Philippe se incorporó y frunció el ceño.
—Lo cogeré. Pásemelo.
Escuchó un clic y la voz de Johnny Goodfellow rápida, entrecortada, mitad en inglés, mitad en francés.
—
Hello, Johnny! How are you?
—
Fine, fine.
Nos han descubierto, Philippe…
—¿Cómo? ¿Descubierto?
—Me siguen, estoy seguro… Han puesto un detective siguiendo mis pasos.
—¿Estás seguro?
—Lo he comprobado… El hombre es un detective privado. Lo he hecho seguir a mi vez. No es muy bueno. Un aficionado. Tengo su nombre, la dirección de su agencia, una agencia de París, sólo queda identificarlo… ¿qué hacemos?
—
Wait and see!
—dijo Philippe—.
Just give me his name and the number where I can reach him and I'll take care of him…
[6]
—¿Seguimos o lo dejamos? —preguntó Johnny Goodfellow.
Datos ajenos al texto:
(* ===== verification/ProcessEvents.v ===== *)
(** * The events of [process]

    Models [libjs/process-events.js]: the listener table, [on], [once],
    [prependListener], [prependOnceListener], [off], [emit],
    [removeAllListeners], the accessors, [_fatalException] and [emitWarning].
    Listeners are arbitrary code: trees of calls to these methods, run with
    fuel; a trace records every listener call with its nesting depth. *)

From S2P Require Import Prelude JsString BootLoader.

Module ProcessEvents.

(** ** Data *)

(** A registered function: the user's, or the wrapper [once] made of it, which
    has an identity of its own. *)
Inductive listener :=
  | LFn (f : positive)
  | LOnce (wrapper : positive) (event : jsstr) (f : positive).

#[export] Instance listener_eq_dec : EqDecision listener.
Proof. solve_decision. Defined.

(** An argument of a listener: a value, an [Error] made by [emitWarning], or
    the function [newListener] is told about. *)
Inductive arg :=
  | AVal (v : jsval)
  | AError (name message : jsstr) (code : option jsstr)
  | AFn (l : listener).

#[export] Instance arg_eq_dec : EqDecision arg.
Proof. solve_decision. Defined.

(** What a listener does with [process]. *)
Inductive body :=
  | Done
  | Fail (e : jserror)
  | On (prepend : bool) (event : jsstr) (fn : listener) (k : result unit -> body)
  | Once (prepend : bool) (event : jsstr) (f : positive) (k : result unit -> body)
  | Off (event : jsstr) (fn : listener) (k : result unit -> body)
  | Emit (event : jsstr) (args : list arg) (k : result bool -> body)
  | RemoveAll (event : option jsstr) (k : body).

Record call := Call { c_depth : nat; c_fn : positive; c_args : list arg }.

Record state := State {
  handlers : gmap jsstr (list listener);
  nextWrapper : positive;
  exiting : bool;
  exitCode : option Z;
  trace : list call;
}.

(** [handlers[event]]: [handlers] is an object literal, so names of inherited
    properties are found too. *)
Inductive found :=
  | Own (l : list listener)
  | Inherited
  | Absent.

Definition find (event : jsstr) (st : state) : found :=
  match handlers st !! event with
  | Some l => Own l
  | None => if bool_decide (event ∈ Boot.objectPrototypeKeys) then Inherited else Absent
  end.

Definition TypeError : jserror := JsError [] ["TypeError"].

(** ** State changes *)

Definition set_handlers (event : jsstr) (l : list listener) (st : state) : state :=
  State (<[event := l]> (handlers st)) (nextWrapper st) (exiting st) (exitCode st) (trace st).
Definition with_handlers (h : gmap jsstr (list listener)) (st : state) : state :=
  State h (nextWrapper st) (exiting st) (exitCode st) (trace st).
Definition log (c : call) (st : state) : state :=
  State (handlers st) (nextWrapper st) (exiting st) (exitCode st) (trace st ++ [c]).
Definition start_exit (st : state) : state :=
  State (handlers st) (nextWrapper st) true (Some 1) (trace st).
Definition fresh_wrapper (st : state) : positive * state :=
  (nextWrapper st,
   State (handlers st) (Pos.succ (nextWrapper st)) (exiting st) (exitCode st) (trace st)).

(** [list.splice(list.indexOf(fn), 1)] *)
Fixpoint remove_first (fn : listener) (l : list listener) : list listener :=
  match l with
  | [] => []
  | x :: l' => if decide (x = fn) then l' else x :: remove_first fn l'
  end.

(** [process.off] *)
Definition off (event : jsstr) (fn : listener) (st : state) : state * result unit :=
  match find event st with
  | Own l => (set_handlers event (remove_first fn l) st, Ok tt)
  | Inherited => (st, Throw TypeError)
  | Absent => (st, Ok tt)
  end.

(** [process.removeAllListeners] *)
Definition removeAllListeners (event : option jsstr) (st : state) : state :=
  match event with
  | Some e => with_handlers (delete e (handlers st)) st
  | None => with_handlers ∅ st
  end.

(** [process.listeners] and [process.rawListeners] *)
Definition listeners (event : jsstr) (st : state) : result (list listener) :=
  match find event st with
  | Own l => Ok l
  | Inherited => Throw TypeError
  | Absent => Ok []
  end.

(** [process.listenerCount] *)
Definition listenerCount (event : jsstr) (st : state) : result Z :=
  let* l := listeners event st in Ok (Z.of_nat (length l)).

(** ** [emit] and what needs it

    [None] is fuel exhausted. *)
Definition outcome (A : Type) : Type := option (state * result A).

Section Process.
(** The code of the user's functions. *)
Variable code : positive -> list arg -> body.

Section WithEmit.
(** [emit] at the depth that remains, for calls made [depth] deep. *)
Variable emit : nat -> jsstr -> list arg -> state -> outcome bool.

(** [process.on] and [process.prependListener] *)
Definition on (depth : nat) (prepend : bool) (event : jsstr) (fn : listener) (st : state)
    : outcome unit :=
  let st := match find event st with Absent => set_handlers event [] st | _ => st end in
  match (if bool_decide (event = "newListener") then Some (st, Ok true)
         else emit depth "newListener" [AVal (VString event); AFn fn] st) with
  | None => None
  | Some (st, Throw e) => Some (st, Throw e)
  | Some (st, Ok _) =>
      match find event st with
      | Own l => Some (set_handlers event (if prepend then fn :: l else l ++ [fn]) st, Ok tt)
      | _ => Some (st, Throw TypeError)
      end
  end.

(** [process.once] and [process.prependOnceListener] *)
Definition once (depth : nat) (prepend : bool) (event : jsstr) (f : positive) (st : state)
    : outcome unit :=
  let '(w, st) := fresh_wrapper st in on depth prepend event (LOnce w event f) st.

Fixpoint exec (depth : nat) (b : body) (st : state) : outcome unit :=
  match b with
  | Done => Some (st, Ok tt)
  | Fail e => Some (st, Throw e)
  | On prepend event fn k =>
      match on depth prepend event fn st with
      | None => None
      | Some (st, r) => exec depth (k r) st
      end
  | Once prepend event f k =>
      match once depth prepend event f st with
      | None => None
      | Some (st, r) => exec depth (k r) st
      end
  | Off event fn k => let '(st, r) := off event fn st in exec depth (k r) st
  | Emit event args k =>
      match emit depth event args st with
      | None => None
      | Some (st, r) => exec depth (k r) st
      end
  | RemoveAll event k => exec depth k (removeAllListeners event st)
  end.

(** Calling one listener: a wrapper first takes itself off. *)
Definition call_listener (depth : nat) (fn : listener) (args : list arg) (st : state)
    : outcome unit :=
  let run f st := exec (S depth) (code f args) (log (Call depth f args) st) in
  match fn with
  | LFn f => run f st
  | LOnce _ event f =>
      let '(st, r) := off event fn st in
      match r with
      | Throw e => Some (st, Throw e)
      | Ok _ => run f st
      end
  end.

(** The loop of [emit] over the copy of the list. *)
Fixpoint call_all (depth : nat) (copy : list listener) (args : list arg) (st : state)
    : outcome unit :=
  match copy with
  | [] => Some (st, Ok tt)
  | fn :: copy' =>
      match call_listener depth fn args st with
      | None => None
      | Some (st, Throw e) => Some (st, Throw e)
      | Some (st, Ok _) => call_all depth copy' args st
      end
  end.

Definition emit_with (depth : nat) (event : jsstr) (args : list arg) (st : state)
    : outcome bool :=
  match find event st with
  | Absent => Some (st, Ok false)
  | Inherited => Some (st, Throw TypeError)
  | Own l =>
      match call_all depth l args st with
      | None => None
      | Some (st, Throw e) => Some (st, Throw e)
      | Some (st, Ok _) => Some (st, Ok true)
      end
  end.
End WithEmit.

(** [process.emit]: at most [fuel] nested calls. *)
Fixpoint emit (fuel : nat) : nat -> jsstr -> list arg -> state -> outcome bool :=
  match fuel with
  | O => fun _ _ _ _ => None
  | S fuel => emit_with (emit fuel)
  end.

(** [process._fatalException] *)
Definition _fatalException (fuel : nat) (er : arg) (fromPromise : bool) (st : state)
    : outcome bool :=
  let type := AVal (VString (if fromPromise then "unhandledRejection" else "uncaughtException")) in
  match emit fuel 0 "uncaughtExceptionMonitor" [er; type] st with
  | None => None
  | Some (st, Throw e) => Some (st, Throw e)
  | Some (st, Ok _) =>
      match emit fuel 0 "uncaughtException" [er; type] st with
      | None => None
      | Some (st, Throw e) => Some (st, Throw e)
      | Some (st, Ok true) => Some (st, Ok true)
      | Some (st, Ok false) =>
          if exiting st then Some (st, Ok false)
          else
            match emit fuel 0 "exit" [AVal (VNumber 1)] (start_exit st) with
            | None => None
            | Some (st, _) => Some (st, Ok false)
            end
      end
  end.

(** The second argument of [emitWarning]. *)
Inductive warning_type :=
  | TNone
  | TName (s : jsstr)
  | TObject (type_ name code_ : option jsstr).

Definition truthy (o : option jsstr) : option jsstr :=
  match o with Some [] => None | _ => o end.

(** [process.emitWarning(warning, type, code)] *)
Definition emitWarning (fuel : nat) (warning : arg) (type : warning_type) (code_ : option jsstr)
    (st : state) : outcome bool :=
  let '(type, code_) :=
    match type with
    | TObject t n c => (match truthy t with Some t => Some t | None => n end, c)
    | TName s => (Some s, code_)
    | TNone => (None, code_)
    end in
  let warning :=
    match warning with
    | AVal (VString message) =>
        AError (match truthy type with Some t => t | None => "Warning" end) message (truthy code_)
    | w => w
    end in
  emit fuel 0 "warning" [warning] st.
End Process.

Definition init : state := State ∅ 1%positive false None [].

End ProcessEvents.
(* ===== verification/ProcessEventsFacts.v ===== *)
(** * The events of [process]: theorems

    [emit] calls the listeners present when it starts, in order, whatever they
    do to the table, and returns when the events can be ranked; the answer of
    [_fatalException]; and two ways in which the table differs from what its
    callers assume. *)

From S2P Require Import Prelude JsString ProcessEvents.
Import ProcessEvents.

(** The user function a listener runs. *)
Definition target (fn : listener) : positive :=
  match fn with LFn f => f | LOnce _ _ f => f end.

(** The listeners [emit] copies. *)
Definition snapshot (event : jsstr) (st : state) : list listener :=
  match find event st with Own l => l | _ => [] end.

(** ** What the calls add to the trace *)

(** Every call made is at least [d] deep, and the exit status is untouched. *)
Definition deeper (d : nat) (st st' : state) : Prop :=
  exists l, trace st' = trace st ++ l /\ Forall (fun c => (d <= c_depth c)%nat) l /\
            exiting st' = exiting st /\ exitCode st' = exitCode st.

#[export] Instance deeper_preorder d : PreOrder (deeper d).
Proof.
  split.
  - intros st. exists []. by rewrite app_nil_r.
  - intros s1 s2 s3 (l1 & E1 & F1 & X1 & C1) (l2 & E2 & F2 & X2 & C2). exists (l1 ++ l2).
    rewrite E2, E1, app_assoc, X2, C2. split_and!; [done|by apply Forall_app|done..].
Qed.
—Por supuesto que seguimos, Johnny.
Hubo un silencio al otro lado del teléfono y Philippe prosiguió:
—Seguimos, Johnny. ¿OK? Yo me encargo del resto. El lunes que viene, en Roissy, como habíamos previsto.
—OK…
Un nuevo clic y Philippe colgó. Así que le seguían. ¿Quién tenía interés en seguirle? Ni él ni Goodfellow hacían mal a nadie. Era un asunto privado. Privado al cien por cien. ¿Un cliente que buscaba inmiscuirse en su vida para chantajearle? Todo era posible. Algunos casos de la agencia eran muy importantes. A veces su arbitraje decidía la suerte de cientos de empleados. Miró el trozo de papel en el que había escrito el nombre del detective y el teléfono de su agencia y decidió llamar más tarde. No temía nada.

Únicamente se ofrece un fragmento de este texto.